А надо сказать, что кахана – это жена-княгиня, но вот кукен – возлюбленная супруга. Похоже, мой нареченный оказался из молодых, да ранних...

Словом, договорились мы, что тратить дорогое время не будем: у всех пастухов окот, у жеребцов с кобылами случка, опять же тех самок, при ком жеребята, мужчинам доить надо, а женщинам молоко это сбивать пахталкой и сбраживать в кумыс. А не за Лэнскими горами лето, когда травы в колос пойдут – вот тебе и зерно для страды и помола. Объяснял мой суженый это шутливо, но, судя по всему, так здешнее натуральное хозяйство и велось. Всё-таки я имела время поразмыслить над своим безрассудством в несколько вульгарных выражениях. Примерно так: если меня прокатят с приданым, то и брак не в брак, столько бы молитв над нами ни читали. Если выдадут оное, это в принципе должно помешать разводу по моей инициативе: право на личную гвардию я потеряю, а муж снова приобретёт. Однако речь идёт не о скоте, не о деньгах или тряпках, а о людях со свободной волей. Захотят быть при мне – никто их не остановит, если не захотят, то неволить их я при любой оказии я не собираюсь.

И надо быть уж очень продвинутым игроком в ножички, чтобы помешать мне грубой силой.

Естественно, я навестила старших жён – возможно, стоило бы говорить "старых". Это были величественные с виду вдовы погибших родичей Валиуллы вместе с его, так сказать, пасынками: молодыми людьми несколько его моложе. Звали вдов Хулан и Гюзель – в звучании имён сохранилась резвая свежесть, но осанка уже начинала деревянеть, лицо – покрываться морщинами. От Дзерен у него были две дочери, и я понадеялась, что родить наследника от меня не потребуют. А потребуют – вряд ли что им отломится. Вот Раиму я решилась оставить на чужих руках уже сейчас: она, между прочим, и не подумала реветь мне вослед.

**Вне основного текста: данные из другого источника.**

(** * pyBLP: the BLP random-coefficient logit estimator (src/pyBLP.py)

    A shallow embedding of the class [BLP] of src/pyBLP.py and the proofs of
    its specification.

    Conventions of the embedding.
    - numpy arrays of floats are MathComp matrices.  Dense linear algebra is
      modelled in exact arithmetic over an ordered field [F]; the floats that
      the contraction mapping tests with [np.isnan] are values of [np_float],
      a field element or [NaN].  The IEEE infinities are not modelled.
    - the instance attributes of a [BLP] object are the fields of the record
      [BLP]; a method is a function from the object (and its arguments) to an
      outcome and the mutated object.
    - the unbounded [while True] loop of [cal_δ] is a function with fuel:
      [OutOfFuel] stands for "has not returned after that many iterations".
    - [print] calls are not modelled. *)

From HB Require Import structures.
From mathcomp Require Import ssreflect ssrfun ssrbool eqtype ssrnat seq choice div.
From mathcomp Require Import fintype finfun bigop order ssralg ssrnum matrix.
From mathcomp Require Import ssrint rat tuple.

Set Implicit Arguments.
Unset Strict Implicit.
Unset Printing Implicit Defensive.

Import GRing.Theory Num.Theory Order.POrderTheory Order.TotalTheory.
Local Open Scope ring_scope.

(** ** Outcomes of Python code *)

(** The exceptions the class can raise: the two [raise Exception(...)] of the
    source, numpy's [LinAlgError] (singular matrix in [solve], matrix that is
    not positive definite in [cholesky]), Python's [AttributeError] (an
    attribute that was never assigned), [TypeError] (item assignment on
    [None]) and [ValueError] (numpy: shape mismatch in an indexed
    assignment, reduction of an empty array; scipy: an argument of
    [cho_solve] that is not finite).

    [NaN_in_linear_algebra] is not an exception of the source.  It marks the
    one place where the exact-arithmetic model stops: the choice
    probabilities that [cal_jacobian] feeds to its dense solves hold a NaN,
    and numpy would go on computing with it. *)
Inductive exn :=
  | Exception_nan_in_diffs
  | Exception_θ_vec_before_init
  | LinAlgError
  | AttributeError
  | TypeError
  | ValueError
  | NaN_in_linear_algebra.

Inductive result (A : Type) :=
  | Ok of A
  | Raise of exn.
Arguments Raise {A} _.

(** A computation that is given a number of loop iterations. *)
Inductive run (A : Type) :=
  | Done of A
  | OutOfFuel.
Arguments OutOfFuel {A}.

Definition bind_result {A B} (r : result A) (k : A -> result B) : result B :=
  match r with Ok a => k a | Raise e => Raise e end.

Definition is_ok {A} (r : result A) : bool :=
  if r is Ok _ then true else false.

Definition result_get {A} (d : A) (r : result A) : A :=
  if r is Ok a then a else d.

(** ** Floats that can be NaN *)

Section NpFloat.

Variable F : realFieldType.

Inductive np_float := Fin of F | NaN.

Definition isnan (x : np_float) : bool :=
  if x is NaN then true else false.

(** Floats can be compared for identity of representation ([NaN] with
    [NaN]); this is not the [==] of numpy. *)
Definition option_of_np_float (x : np_float) : option F :=
  if x is Fin a then Some a else None.

Definition np_float_of_option (o : option F) : np_float :=
  if o is Some a then Fin a else NaN.

Lemma option_of_np_floatK : cancel option_of_np_float np_float_of_option.
Proof. by case. Qed.

HB.instance Definition _ := Equality.copy np_float (can_type option_of_np_floatK).

Definition fadd (x y : np_float) : np_float :=
  match x, y with Fin a, Fin b => Fin (a + b) | _, _ => NaN end.

Definition fsub (x y : np_float) : np_float :=
  match x, y with Fin a, Fin b => Fin (a - b) | _, _ => NaN end.

Definition fabs (x : np_float) : np_float :=
  match x with Fin a => Fin `|a| | NaN => NaN end.

(** [x < t] on floats: a comparison with NaN is [False]. *)
Definition flt (x : np_float) (t : F) : bool :=
  if x is Fin a then a < t else false.

Definition fin_val (x : np_float) : F := if x is Fin a then a else 0.

(** [np.isnan(a).sum()] used as a condition: some entry is NaN. *)
Definition has_nan m n (a : 'M[np_float]_(m, n)) : bool :=
  [exists i, exists j, isnan (a i j)].

(** The finite content of an array that holds no NaN. *)
Definition all_fin m n (a : 'M[np_float]_(m, n)) : option 'M[F]_(m, n) :=
  if has_nan a then None else Some (map_mx fin_val a).

Definition of_fin m n (a : 'M[F]_(m, n)) : 'M[np_float]_(m, n) := map_mx Fin a.

(** [abs(a).max()] of a one-dimensional array: numpy raises [ValueError] on an
    empty array and propagates NaN. *)
Definition np_abs_max n (a : 'cV[np_float]_n) : result np_float :=
  if n == 0%N then Raise ValueError
  else Ok (if all_fin a is Some a' then Fin (\big[Num.max/0]_(i < n) `|a' i 0|)
           else NaN).

(** [abs(a).mean()]. *)
Definition np_abs_mean n (a : 'cV[np_float]_n) : np_float :=
  if all_fin a is Some a' then Fin ((\sum_(i < n) `|a' i 0|) / n%:R) else NaN.

Lemma has_nanPn m n (a : 'M[np_float]_(m, n)) :
  reflect (forall i j, ~~ isnan (a i j)) (~~ has_nan a).
Proof.
apply: (iffP idP) => [H i j|H].
  apply: contra H => Hn; apply/existsP; exists i; apply/existsP; by exists j.
apply/existsP => -[i /existsP [j Hn]]; by move: (H i j); rewrite Hn.
Qed.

В урочный день к моему одинокому пристанищу заявился целый караван нарядных всадников. Лошади у них здесь были неказистые – пони-переростки с тяжелой головой, – но я всё равно порадовалась, что для невесты не притаранили никаких носилок типа лектики. И седло было у этих незатейливых граждан правильное, мужское, так что я грациозно засучила одну из широких штанин, задрала ногу на стремя и с разворотом впорхнула в седло, едва касаясь пальчиком высокой передней луки. Надеюсь, отроки заценили стиль. Во всяком случае, один из них тотчас прихлопнул меня сверху парчовым покрывалом в виде мешка и подобрал концы, так что перед лицом оказалось окошечко, забранное сеткой. Хороший обычай: сколько ты не присматривайся к суженой, в день свадьбы она должна показаться тебе истинной невестой, то бишь неведомой, чужачкой и странницей. В русском языке этимология больше упирает на первое, в эроском – на самое последнее.

И вот меня торжественно повезли навстречу судьбе.

Кошара оказалась только фронтиром небольшого ханства. За ней нам открылся городок из симпатичных шатров, построенных в древнеримский боевой порядок и выдержанных в стиле как немарком, так и неброском. Войлок и натуральные красители, дерево, отполированное ветром и воском... Кажется, я по нечаянности срифмовала с Прэтчеттом, матушка Ветровоск и так далее.

Так вот, одна юрта была белоснежной, и на этом фоне ярко выделялся кармин входной двери и флажка, гордо реющего на самом краю дымоходного отверстия.

Меня ждали рядом с нею, чтобы окурить ладаном, провести меж двух огней, и – нет, пока еще не вручить будущему владельцу, а только усадить рядом за стол, лучше сказать, на одном уровне с бархатной скатертью, которая им служила. Народу собралось столько, что никаких досок не напасёшься, камчатного полотна – тоже: широкие блюда и фляги с угощением были размещены на коврах, как и мы сами. И никаких индивидуальных кувертов: пили тут из своей чашки, доставая из-за пазухи, ели с ножа и над грубой толстой лепёшкой, для разнообразия беря куски лепёшкой кружевной и тончайшей, но всё остальное (да и кипы самих лепёшек) было рассчитано на пиршество гигантов. Я как-то стеснялась, тем более жених не очень налегал на съестные припасы. Хмельное и вовсе некуда было наливать.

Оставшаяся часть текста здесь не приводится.